TASK DESCRIPTION
Return the listing beneath precisely, with every line intact.
+++ DATA FOR REVIEW +++
Lemma behaviorally_equivalent_iff e f : behaviorally_equivalent e f = true <-> same_behaviour e f.
Proof.
  unfold behaviorally_equivalent.
  rewrite !andb_true_iff, !bool_decide_eq_true, semantic_multiset_eq, semantic_winner_eq.
  split; [by intros [[? ?] ?]|by intros []].
Qed.

#[export] Instance same_behaviour_equivalence : Equivalence same_behaviour.
Proof.
  unfold Reflexive. split.
  - intros e. apply behaviorally_equivalent_iff. unfold behaviorally_equivalent.
    by rewrite !bool_decide_eq_true_2.
  - intros e f. rewrite <- !behaviorally_equivalent_iff. unfold behaviorally_equivalent.
    rewrite !andb_true_iff, !bool_decide_eq_true. naive_solver.
  - intros e f g. rewrite <- !behaviorally_equivalent_iff. unfold behaviorally_equivalent.
    rewrite !andb_true_iff, !bool_decide_eq_true. intros [[-> ->] ->] [[-> ->] ->]. done.
Qed.

Lemma sequences_equivalent_iff ls rs :
  page_type_match_sequences_behaviorally_equivalent ls rs = true <-> Forall2 same_behaviour ls rs.
Proof.
  unfold page_type_match_sequences_behaviorally_equivalent.
  rewrite andb_true_iff, Nat.eqb_eq. revert rs. induction ls as [|l ls IH]; intros [|r rs]; simpl.
  - split; [constructor|done].
  - split; [by intros [? _]|inversion 1].
  - split; [by intros [? _]|inversion 1].
  - rewrite Forall2_cons, <- IH, andb_true_iff, behaviorally_equivalent_iff. naive_solver.
Qed.
End behaviour.

Section contract.
Context `{U : UuidLib} `{L : UrlLib} `{R : RegexLib}.

(** C37. Evidence is compared by behaviour.  The comparison holds exactly when the two
    matches have the same decision, and the same candidates and winner up to the
    identifiers of the page types, the order of the candidates and the order of each
    candidate's patterns; it is an equivalence, and of sequences of matches it is the
    pointwise one. *)
Theorem behaviour_comparison_exact :
  (forall e f, behaviorally_equivalent e f = true <-> same_behaviour e f) /\
  Equivalence same_behaviour /\
  (forall ls rs, page_type_match_sequences_behaviorally_equivalent ls rs = true <->
    Forall2 same_behaviour ls rs).
Proof.
  split; [apply behaviorally_equivalent_iff|]. split; [apply _|]. apply sequences_equivalent_iff.
Qed.

Lemma validate_candidate_ok c :
  validate_page_type_candidate (from_candidate c) = Ok tt <-> storable_candidate c.
Proof.
  unfold validate_page_type_candidate, storable_candidate, not_v7, from_candidate.
  cbn [winner_page_type_id winner_page_type_name winner_matched_patterns].
  rewrite reject_if_ok, !orb_false_iff, negb_false_iff, Z.eqb_eq, Nat.ltb_ge.
  rewrite Forall_forall. split.
  - intros [[[? ?] ?] Hp]. split_and!; try done. intros p Hin.
    apply not_true_iff_false. intros Hb. apply not_true_iff_false in Hp. apply Hp.
    apply existsb_exists. exists p. split; [by apply list_elem_of_In|done].
  - intros (? & ? & ? & Hp). split_and!; try done. apply not_true_iff_false.
    intros (p & Hin & Hb)%existsb_exists. apply list_elem_of_In in Hin. by rewrite (Hp p Hin) in Hb.
Qed.

(** The evidence of a resolution passes its own contract exactly when each of the best
    candidates has an identifier of version 7, a bounded name and at most eight bounded
    patterns. *)
Theorem resolution_evidence_valid_iff (u : url) (pts : list PageType) :
  validate_page_type_match (from_decision (resolve_page_type u pts)) = Ok tt <->
  match resolve_page_type u pts with
  | Unmatched => True
  | Matched c => storable_candidate c
  | Ambiguous cs => Forall storable_candidate cs
  end.
Proof.
  destruct (resolve_cases u pts) as [[-> _]|[(c & -> & _)|(c & d & l & -> & _)]];
    unfold validate_page_type_match; cbn -[validate_page_type_candidate for_each].
  - done.
  - rewrite <- validate_candidate_ok. simpl.
    destruct (validate_page_type_candidate (from_candidate c)) as [[]|]; [|done]. simpl.
    rewrite bool_decide_eq_false_2 by tauto. done.
  - change (from_candidate c :: from_candidate d :: map from_candidate l)
      with (map from_candidate (c :: d :: l)).
    transitivity (for_each validate_page_type_candidate (map from_candidate (c :: d :: l)) = Ok tt).
    + destruct (for_each validate_page_type_candidate (map from_candidate (c :: d :: l))) as [[]|]; [|done].
      done.
    + rewrite for_each_ok. change (map from_candidate (c :: d :: l)) with (from_candidate <$> (c :: d :: l)).
      rewrite Forall_fmap. apply Forall_iff. intros x. apply validate_candidate_ok.
Qed.

(** A stored comparison is exact.  Evidence that passes its contract compares its own
    version, hash, canonicalizations and matches; against a published version, the flags
    say exactly whether the canonicalizations are unequal and whether some match differs
    in behaviour; without one, nothing of a published version is recorded. *)
Theorem stored_comparison_exact (e : TestEvidence) (c : TestLabComparison)
    (H : evidence_validate e = Ok tt) (Hc : ev_published_comparison e = Some c) :
  draft_version_id c = ev_crawler_version_id e /\ draft_config_hash c = ev_config_hash e /\
  draft_canonicalization c = ev_canonicalization e /\ draft_page_type_match c = ev_page_type_match e /\
  match comparison_status c with
  | Compared =>
    is_Some (published_version_id c) /\ is_Some (published_config_hash c) /\
    (canonicalization_difference c = true <->
      draft_canonicalization c <> published_canonicalization c) /\
    (page_type_match_difference c = true <->
      ~ Forall2 same_behaviour (draft_page_type_match c) (published_page_type_match c))
  | NoActivePublishedVersion =>
    published_version_id c = None /\ published_config_hash c = None /\
    published_canonicalization c = [] /\ published_page_type_match c = [] /\
    canonicalization_difference c = false /\ page_type_match_difference c = false /\
    discovery_difference c = None /\ extraction_difference c = None
  end.
Proof.
  assert (validate_comparison c e = Ok tt) as Hv.
  { unfold evidence_validate in H. cbv zeta in H. rewrite Hc in H.
    do 19 apply bind_ok in H as ([] & _ & H). exact H. }
  clear H Hc. unfold validate_comparison in Hv.
  apply reject_then_ok in Hv as [Hid Hv]. do 3 apply bind_ok in Hv as ([] & _ & Hv).
  rewrite !orb_false_iff, !bool_decide_eq_false, negb_false_iff, String.eqb_eq in Hid.
  destruct Hid as [[[[[[[[[H1 H2] H3] H4] _] _] _] _] _] _].
  apply dec_stable in H1, H3, H4.
  split_and!; try done. destruct (comparison_status c).
  - apply reject_then_ok in Hv as [Hi Hd]. apply reject_if_ok in Hd.
    apply orb_false_iff in Hi as [Hi1 Hi2]. apply orb_false_iff in Hd as [Hd1 Hd2].
    destruct (published_version_id c); [|done]. destruct (published_config_hash c); [|done].
    split; [by eexists|]. split; [by eexists|]. split.
    + apply xorb_eq in Hd1 as ->. by rewrite bool_decide_eq_true.
    + rewrite <- sequences_equivalent_iff.
      destruct (page_type_match_difference c),
        (page_type_match_sequences_behaviorally_equivalent _ _); try done.
  - apply reject_if_ok in Hv. rewrite !orb_false_iff, !bool_decide_eq_false, !negb_false_iff, !Nat.eqb_eq in Hv.
    destruct Hv as [[[[[[[Ha Hb] Hc] Hd] ?] ?] He] Hf].
    apply eq_None_not_Some in Ha, Hb, He, Hf.
    split_and!; try done; by apply nil_length_inv.
Qed.
End contract.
+++
EXPECTED OUTPUT
Lemma behaviorally_equivalent_iff e f : behaviorally_equivalent e f = true <-> same_behaviour e f.
Proof.
  unfold behaviorally_equivalent.
  rewrite !andb_true_iff, !bool_decide_eq_true, semantic_multiset_eq, semantic_winner_eq.
  split; [by intros [[? ?] ?]|by intros []].
Qed.

#[export] Instance same_behaviour_equivalence : Equivalence same_behaviour.
Proof.
  unfold Reflexive. split.
  - intros e. apply behaviorally_equivalent_iff. unfold behaviorally_equivalent.
    by rewrite !bool_decide_eq_true_2.
  - intros e f. rewrite <- !behaviorally_equivalent_iff. unfold behaviorally_equivalent.
    rewrite !andb_true_iff, !bool_decide_eq_true. naive_solver.
  - intros e f g. rewrite <- !behaviorally_equivalent_iff. unfold behaviorally_equivalent.
    rewrite !andb_true_iff, !bool_decide_eq_true. intros [[-> ->] ->] [[-> ->] ->]. done.
Qed.

Lemma sequences_equivalent_iff ls rs :
  page_type_match_sequences_behaviorally_equivalent ls rs = true <-> Forall2 same_behaviour ls rs.
Proof.
  unfold page_type_match_sequences_behaviorally_equivalent.
  rewrite andb_true_iff, Nat.eqb_eq. revert rs. induction ls as [|l ls IH]; intros [|r rs]; simpl.
  - split; [constructor|done].
  - split; [by intros [? _]|inversion 1].
  - split; [by intros [? _]|inversion 1].
  - rewrite Forall2_cons, <- IH, andb_true_iff, behaviorally_equivalent_iff. naive_solver.
Qed.
End behaviour.

Section contract.
Context `{U : UuidLib} `{L : UrlLib} `{R : RegexLib}.

(** C37. Evidence is compared by behaviour.  The comparison holds exactly when the two
    matches have the same decision, and the same candidates and winner up to the
    identifiers of the page types, the order of the candidates and the order of each
    candidate's patterns; it is an equivalence, and of sequences of matches it is the
    pointwise one. *)
Theorem behaviour_comparison_exact :
  (forall e f, behaviorally_equivalent e f = true <-> same_behaviour e f) /\
  Equivalence same_behaviour /\
  (forall ls rs, page_type_match_sequences_behaviorally_equivalent ls rs = true <->
    Forall2 same_behaviour ls rs).
Proof.
  split; [apply behaviorally_equivalent_iff|]. split; [apply _|]. apply sequences_equivalent_iff.
Qed.

Lemma validate_candidate_ok c :
  validate_page_type_candidate (from_candidate c) = Ok tt <-> storable_candidate c.
Proof.
  unfold validate_page_type_candidate, storable_candidate, not_v7, from_candidate.
  cbn [winner_page_type_id winner_page_type_name winner_matched_patterns].
  rewrite reject_if_ok, !orb_false_iff, negb_false_iff, Z.eqb_eq, Nat.ltb_ge.
  rewrite Forall_forall. split.
  - intros [[[? ?] ?] Hp]. split_and!; try done. intros p Hin.
    apply not_true_iff_false. intros Hb. apply not_true_iff_false in Hp. apply Hp.
    apply existsb_exists. exists p. split; [by apply list_elem_of_In|done].
  - intros (? & ? & ? & Hp). split_and!; try done. apply not_true_iff_false.
    intros (p & Hin & Hb)%existsb_exists. apply list_elem_of_In in Hin. by rewrite (Hp p Hin) in Hb.
Qed.

(** The evidence of a resolution passes its own contract exactly when each of the best
    candidates has an identifier of version 7, a bounded name and at most eight bounded
    patterns. *)
Theorem resolution_evidence_valid_iff (u : url) (pts : list PageType) :
  validate_page_type_match (from_decision (resolve_page_type u pts)) = Ok tt <->
  match resolve_page_type u pts with
  | Unmatched => True
  | Matched c => storable_candidate c
  | Ambiguous cs => Forall storable_candidate cs
  end.
Proof.
  destruct (resolve_cases u pts) as [[-> _]|[(c & -> & _)|(c & d & l & -> & _)]];
    unfold validate_page_type_match; cbn -[validate_page_type_candidate for_each].
  - done.
  - rewrite <- validate_candidate_ok. simpl.
    destruct (validate_page_type_candidate (from_candidate c)) as [[]|]; [|done]. simpl.
    rewrite bool_decide_eq_false_2 by tauto. done.
  - change (from_candidate c :: from_candidate d :: map from_candidate l)
      with (map from_candidate (c :: d :: l)).
    transitivity (for_each validate_page_type_candidate (map from_candidate (c :: d :: l)) = Ok tt).
    + destruct (for_each validate_page_type_candidate (map from_candidate (c :: d :: l))) as [[]|]; [|done].
      done.
    + rewrite for_each_ok. change (map from_candidate (c :: d :: l)) with (from_candidate <$> (c :: d :: l)).
      rewrite Forall_fmap. apply Forall_iff. intros x. apply validate_candidate_ok.
Qed.

(** A stored comparison is exact.  Evidence that passes its contract compares its own
    version, hash, canonicalizations and matches; against a published version, the flags
    say exactly whether the canonicalizations are unequal and whether some match differs
    in behaviour; without one, nothing of a published version is recorded. *)
Theorem stored_comparison_exact (e : TestEvidence) (c : TestLabComparison)
    (H : evidence_validate e = Ok tt) (Hc : ev_published_comparison e = Some c) :
  draft_version_id c = ev_crawler_version_id e /\ draft_config_hash c = ev_config_hash e /\
  draft_canonicalization c = ev_canonicalization e /\ draft_page_type_match c = ev_page_type_match e /\
  match comparison_status c with
  | Compared =>
    is_Some (published_version_id c) /\ is_Some (published_config_hash c) /\
    (canonicalization_difference c = true <->
      draft_canonicalization c <> published_canonicalization c) /\
    (page_type_match_difference c = true <->
      ~ Forall2 same_behaviour (draft_page_type_match c) (published_page_type_match c))
  | NoActivePublishedVersion =>
    published_version_id c = None /\ published_config_hash c = None /\
    published_canonicalization c = [] /\ published_page_type_match c = [] /\
    canonicalization_difference c = false /\ page_type_match_difference c = false /\
    discovery_difference c = None /\ extraction_difference c = None
  end.
Proof.
  assert (validate_comparison c e = Ok tt) as Hv.
  { unfold evidence_validate in H. cbv zeta in H. rewrite Hc in H.
    do 19 apply bind_ok in H as ([] & _ & H). exact H. }
  clear H Hc. unfold validate_comparison in Hv.
  apply reject_then_ok in Hv as [Hid Hv]. do 3 apply bind_ok in Hv as ([] & _ & Hv).
  rewrite !orb_false_iff, !bool_decide_eq_false, negb_false_iff, String.eqb_eq in Hid.
  destruct Hid as [[[[[[[[[H1 H2] H3] H4] _] _] _] _] _] _].
  apply dec_stable in H1, H3, H4.
  split_and!; try done. destruct (comparison_status c).
  - apply reject_then_ok in Hv as [Hi Hd]. apply reject_if_ok in Hd.
    apply orb_false_iff in Hi as [Hi1 Hi2]. apply orb_false_iff in Hd as [Hd1 Hd2].
    destruct (published_version_id c); [|done]. destruct (published_config_hash c); [|done].
    split; [by eexists|]. split; [by eexists|]. split.
    + apply xorb_eq in Hd1 as ->. by rewrite bool_decide_eq_true.
    + rewrite <- sequences_equivalent_iff.
      destruct (page_type_match_difference c),
        (page_type_match_sequences_behaviorally_equivalent _ _); try done.
  - apply reject_if_ok in Hv. rewrite !orb_false_iff, !bool_decide_eq_false, !negb_false_iff, !Nat.eqb_eq in Hv.
    destruct Hv as [[[[[[[Ha Hb] Hc] Hd] ?] ?] He] Hf].
    apply eq_None_not_Some in Ha, Hb, He, Hf.
    split_and!; try done; by apply nil_length_inv.
Qed.
End contract.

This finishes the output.